┌─ Information given

(** * elasticsearch-mcp: the export pipeline and its validators

    A shallow embedding of the TypeScript sources
      - src/tools/delete-document.ts and src/tools/search-elasticsearch.ts
        (validateQueryDepth),
      - src/tools/insert-data.ts (validateDocument, validateNestedObject),
      - src/errors/handlers.ts (handleError, sanitizeError),
      - src/tools/export-to-csv.ts (generateFilename, determineFields,
        extractFieldNames, extractFieldValue, exportDataWithScroll and the
        finalization step of execute),
    and the properties of the specification settled against them.

    Conventions.
      - A JavaScript value that came out of JSON is a [json]; [undefined]
        is [None] in an [option json].  Numbers are integers ([Z]);
        fractional numbers are outside the model.
      - An object is the list of its own enumerable entries, in the order
        of [Object.entries].  Where the code reads a property under a
        name that the caller chooses ([extractFieldValue]), the members
        inherited from [Object.prototype] are modelled as well.
      - A string is a sequence of 8-bit code units; [length] counts them.
      - A [throw] is the [Throw] constructor of [result]; an awaited
        promise that rejects is a [Throw] as well.
      - Collaborators (cluster client, CSV writer, file system, clock) are
        explicit arguments: scripted answers for the client and the writer,
        a finite map for the file system. *)

From Stdlib Require Import ZArith String Ascii List Bool Lia DecimalString.
From stdpp Require Import base strings gmap.
Import ListNotations.

(** ** JavaScript values and primitives *)

Module Js.

#[local] Set Warnings "-register-all".

Inductive json : Type :=
| JNull
| JBool (b : bool)
| JNum (n : Z)
| JStr (s : string)
| JArr (items : list json)
| JObj (entries : list (string * json)).

(** Induction over [json] that reaches inside arrays and objects. *)
Section JsonInd.
Variable P : json -> Prop.
Hypothesis HNull : P JNull.
Hypothesis HBool : forall b, P (JBool b).
Hypothesis HNum : forall n, P (JNum n).
Hypothesis HStr : forall s, P (JStr s).
Hypothesis HArr : forall items, Forall P items -> P (JArr items).
Hypothesis HObj : forall entries, Forall (fun kv => P (snd kv)) entries -> P (JObj entries).

Fixpoint json_ind' (v : json) : P v :=
  match v with
  | JNull => HNull
  | JBool b => HBool b
  | JNum n => HNum n
  | JStr s => HStr s
  | JArr items =>
      HArr items
        ((fix go (l : list json) : Forall P l :=
            match l with
            | [] => List.Forall_nil P
            | x :: r => List.Forall_cons P x r (json_ind' x) (go r)
            end) items)
  | JObj entries =>
      HObj entries
        ((fix go (l : list (string * json)) : Forall (fun kv => P (snd kv)) l :=
            match l with
            | [] => List.Forall_nil _
            | kv :: r => List.Forall_cons _ kv r (json_ind' (snd kv)) (go r)
            end) entries)
  end.
End JsonInd.

(** The errors of src/errors/handlers.ts: the subclasses of
    [ElasticMCPError] with their message and context, any other thrown
    [Error] (a rejected client call, a failed write), and a thrown value
    that is no [Error] at all. *)
Inductive error : Type :=
| ValidationError (message : string) (context : option (list (string * json)))
| ConnectionError (message : string) (context : option (list (string * json)))
| AuthenticationError (message : string) (context : option (list (string * json)))
| NotFoundError (message : string) (context : option (list (string * json)))
| RateLimitError (message : string) (context : option (list (string * json)))
| ElasticsearchError (message : string) (context : option (list (string * json)))
| OtherError (name message : string)
| ThrownValue (v : json).

Inductive result (A : Type) : Type :=
| Ok (a : A)
| Throw (e : error).
Arguments Ok {A} a.
Arguments Throw {A} e.

Definition bind {A B} (r : result A) (k : A -> result B) : result B :=
  match r with
  | Ok a => k a
  | Throw e => Throw e
  end.

Notation "'do' x <- r ; k" := (bind r (fun x => k))
  (at level 10, x name, r at level 100, k at level 200).

(** [typeof v === 'object' && v !== null] *)
Definition is_object_or_array (v : json) : bool :=
  match v with JObj _ | JArr _ => true | _ => false end.
Lemma str_in_substring (sub s : str) : str_in sub s = true <-> substring_of sub s.
Proof.
  induction s as [|x s IH]; cbn [str_in].
  - rewrite startswith_nil. split.
    + intros ->. exists [], []. reflexivity.
    + intros (a & b & E). symmetry in E.
      apply app_eq_nil in E as [_ E]. apply app_eq_nil in E as [E _]. exact E.
  - rewrite orb_true_iff, IH, startswith_prefix. split.
    + intros [[r E] | (a & b & E)].
      * exists [], r. exact E.
      * exists (x :: a), b. simpl. f_equal. exact E.
    + intros (a & b & E). destruct a as [|y a].
      * left. exists b. exact E.
      * right. inversion E. exists a, b. reflexivity.
Qed.

Lemma not_prefix (s p : str) : startswith s p = false <-> ~ prefix_of p s.
Proof. rewrite <- startswith_prefix. destruct (startswith s p); intuition congruence. Qed.

Lemma not_substring (sub s : str) : str_in sub s = false <-> ~ substring_of sub s.
Proof. rewrite <- str_in_substring. destruct (str_in sub s); intuition congruence. Qed.

(** ** The combination generator *)

Section Ordered.
Variable A : Type.
Variable R : A -> A -> Prop.

Lemma StronglySorted_app (l1 l2 : list A) :
  StronglySorted R l1 -> StronglySorted R l2 ->
  (forall x y, In x l1 -> In y l2 -> R x y) ->
  StronglySorted R (l1 ++ l2).
Proof.
  induction l1 as [|a l1 IH]; simpl; intros S1 S2 Hlt; [exact S2|].
  apply StronglySorted_inv in S1 as [S1 Ha].
  constructor.
  - apply IH; auto.
  - apply Forall_app. split; [exact Ha|].
    apply Forall_forall. intros y Hy. apply Hlt; auto.
Qed.

Lemma StronglySorted_map (B : Type) (f : B -> A) (Q : B -> B -> Prop)
    (l : list B) :
  (forall x y, Q x y -> R (f x) (f y)) ->
  StronglySorted Q l -> StronglySorted R (map f l).
Proof.
  intros Hf. induction 1 as [|b l _ IH Hb]; simpl; constructor; auto.
  apply Forall_map. eapply Forall_impl; [|exact Hb]. auto.
Qed.

Lemma StronglySorted_NoDup (l : list A) :
  (forall x, ~ R x x) -> StronglySorted R l -> NoDup l.
Proof.
  intros Hirr. induction 1 as [|a l _ IH Ha]; constructor; auto.
  intros Hin. rewrite Forall_forall in Ha. exact (Hirr a (Ha a Hin)).
Qed.
End Ordered.

Lemma str_lt_irrefl (a : str) : ~ str_lt a a.
Proof.
  induction a as [|x a IH]; simpl; [tauto|].
  intros [H | [_ H]]; [lia | exact (IH H)].
Qed.

Lemma combinations_length (outer inner : str) :
  List.length (combinations_over outer inner)
  = (List.length outer * List.length inner)%nat.
Proof.
  unfold combinations_over. induction outer as [|a outer IH]; cbn [flat_map]; [reflexivity|].
  rewrite length_app, length_map. cbn [List.length Nat.mul]. f_equal. exact IH.
Qed.

Lemma combinations_in (outer inner : str) (c : str) :
  In c (combinations_over outer inner) <->
  exists a b, c = [a; b] /\ In a outer /\ In b inner.
Proof.
  unfold combinations_over. rewrite in_flat_map. split.
  - intros (a & Ha & Hc). apply in_map_iff in Hc as (b & <- & Hb).
    exists a, b. auto.
  - intros (a & b & -> & Ha & Hb). exists a. split; [exact Ha|].
    apply in_map_iff. exists b. auto.
Qed.

Lemma combinations_sorted (outer inner : str) :
  StronglySorted N.lt outer -> StronglySorted N.lt inner ->
  StronglySorted str_lt (combinations_over outer inner).
Proof.
  intros So Si. unfold combinations_over.
  induction So as [|a outer So IH Ha]; cbn [flat_map]; [constructor|].
  apply StronglySorted_app.
  - apply StronglySorted_map with (Q := N.lt); [|exact Si].
    intros x y Hxy. simpl. right. split; [reflexivity|]. left. exact Hxy.
  - exact IH.
  - intros x y Hx Hy.
    apply in_map_iff in Hx as (b & <- & _).
    apply (combinations_in outer inner) in Hy as (a' & b' & -> & Ha' & _).
    rewrite Forall_forall in Ha. simpl. left. exact (Ha a' Ha').
Qed.

Lemma letters_sorted : StronglySorted N.lt letters.
Proof.
  unfold letters. cbv [lit list_ascii_of_string map].
  repeat (constructor; try reflexivity).
Qed.

Lemma generate_combinations_closed :
  generate_combinations = map code_at (seq 0 676).
Proof. vm_compute. reflexivity. Qed.

(** C4.  [generate_combinations] returns 676 codes, each made of two
    letters of the alphabet A..Z, without repetition, in strictly
    increasing lexicographic order from AA to ZZ; the code at each position
    is fixed by the position alone, so every call gives the same list. *)
Theorem generate_combinations_spec :
  List.length generate_combinations = 676%nat
  /\ Forall (fun c => exists a b, c = [a; b] /\ In a letters /\ In b letters)
            generate_combinations
  /\ NoDup generate_combinations
  /\ StronglySorted str_lt generate_combinations
  /\ hd_error generate_combinations = Some (lit "AA")
  /\ last generate_combinations [] = lit "ZZ"
  /\ generate_combinations = map code_at (seq 0 676).
Proof.
  assert (Hs : StronglySorted str_lt generate_combinations)
    by (apply combinations_sorted; apply letters_sorted).
  split; [|split; [|split; [|split; [|split; [|split]]]]].
  - unfold generate_combinations. rewrite combinations_length. reflexivity.
  - apply Forall_forall. intros c Hc. apply combinations_in. exact Hc.
  - apply StronglySorted_NoDup with (R := str_lt); [apply str_lt_irrefl | exact Hs].
  - exact Hs.
  - vm_compute. reflexivity.
  - vm_compute. reflexivity.
  - exact generate_combinations_closed.
Qed.


(** ** The response classifier *)

Section Classifier.
Context `{PyLib}.


Lemma parse_status_in_vocabulary (s : str) :
  In (fst (parse_status s)) STATUSES.
Proof.
  unfold parse_status, STATUSES.
  destruct (startswith s ERROR_SENTINEL); [cbn [fst]; auto 6 using in_eq, in_cons|].
  destruct (str_in MAX_ATTEMPTS s); [cbn [fst]; auto 6 using in_eq, in_cons|].
  destruct (str_in PLATE_ISSUED s); [cbn [fst]; auto 6 using in_eq, in_cons|].
  destruct (str_in AVAILABLE (lower s)); cbn [fst]; auto 6 using in_eq, in_cons.
Qed.
End Classifier.

(** C3.  [parse_status] applies five rules, the first that matches
    deciding: a text that starts with the error sentinel gives "error"
    with the text (sentinel and failure description) as note; otherwise a
    text that contains the rate-limit sentence gives "blocked" and
    "rate-limited", whatever else it contains; otherwise a text that
    contains "Plate is issued" gives "issued"; otherwise a text whose
    lowercasing contains "available" gives "available"; otherwise the
    status is "unknown" and the note is the first 200 characters. *)
Theorem parse_status_rules `{PyLib} (s : str) :
  (prefix_of ERROR_SENTINEL s -> parse_status s = (lit "error", s))
  /\ (~ prefix_of ERROR_SENTINEL s ->
      substring_of MAX_ATTEMPTS s ->
      parse_status s = (lit "blocked", lit "rate-limited"))
  /\ (~ prefix_of ERROR_SENTINEL s ->
      ~ substring_of MAX_ATTEMPTS s ->
      substring_of PLATE_ISSUED s ->
      parse_status s = (lit "issued", []))
  /\ (~ prefix_of ERROR_SENTINEL s ->
      ~ substring_of MAX_ATTEMPTS s ->
      ~ substring_of PLATE_ISSUED s ->
      substring_of AVAILABLE (lower s) ->
      parse_status s = (lit "available", []))
  /\ (~ prefix_of ERROR_SENTINEL s ->
      ~ substring_of MAX_ATTEMPTS s ->
      ~ substring_of PLATE_ISSUED s ->
      ~ substring_of AVAILABLE (lower s) ->
      parse_status s = (lit "unknown", firstn 200 s)).
Proof.
  unfold parse_status, slice_to.
  repeat match goal with |- _ /\ _ => split end; intros;
    repeat match goal with
    | E : prefix_of _ _ |- _ => apply startswith_prefix in E; rewrite E
    | E : ~ prefix_of _ _ |- _ => apply not_prefix in E; rewrite E
    | E : substring_of _ _ |- _ => apply str_in_substring in E; rewrite E
    | E : ~ substring_of _ _ |- _ => apply not_substring in E; rewrite E
    end; reflexivity.
Qed.

Lemma parse_status_rules_witness :
  parse_status (H := plain_lib) both_phrases
  = (lit "blocked", lit "rate-limited").
Proof.
  apply (proj1 (proj2 (parse_status_rules (H := plain_lib) both_phrases))).
  - apply not_prefix. vm_compute. reflexivity.
  - apply str_in_substring. vm_compute. reflexivity.
Defined.

(** C8.  [parse_status] is a total function: on every text it returns a
    pair whose status is one of issued, available, blocked, error and
    unknown; on the empty text (whose lowercasing is empty) it returns
    "unknown" with an empty note. *)
Theorem parse_status_total `{PyLib} (lower_empty : lower [] = []) :
  (forall s, In (fst (parse_status s)) STATUSES)
  /\ parse_status [] = (lit "unknown", []).
Proof.
  split; [apply parse_status_in_vocabulary|].
  unfold parse_status. rewrite lower_empty. reflexivity.
Qed.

└─

■ **Your goal**
Quote exactly the first line of the entries and every line after it, stopping with the line that contains "- An object".

■ **Solution for this task**
(** * elasticsearch-mcp: the export pipeline and its validators

    A shallow embedding of the TypeScript sources
      - src/tools/delete-document.ts and src/tools/search-elasticsearch.ts
        (validateQueryDepth),
      - src/tools/insert-data.ts (validateDocument, validateNestedObject),
      - src/errors/handlers.ts (handleError, sanitizeError),
      - src/tools/export-to-csv.ts (generateFilename, determineFields,
        extractFieldNames, extractFieldValue, exportDataWithScroll and the
        finalization step of execute),
    and the properties of the specification settled against them.

    Conventions.
      - A JavaScript value that came out of JSON is a [json]; [undefined]
        is [None] in an [option json].  Numbers are integers ([Z]);
        fractional numbers are outside the model.
      - An object is the list of its own enumerable entries, in the order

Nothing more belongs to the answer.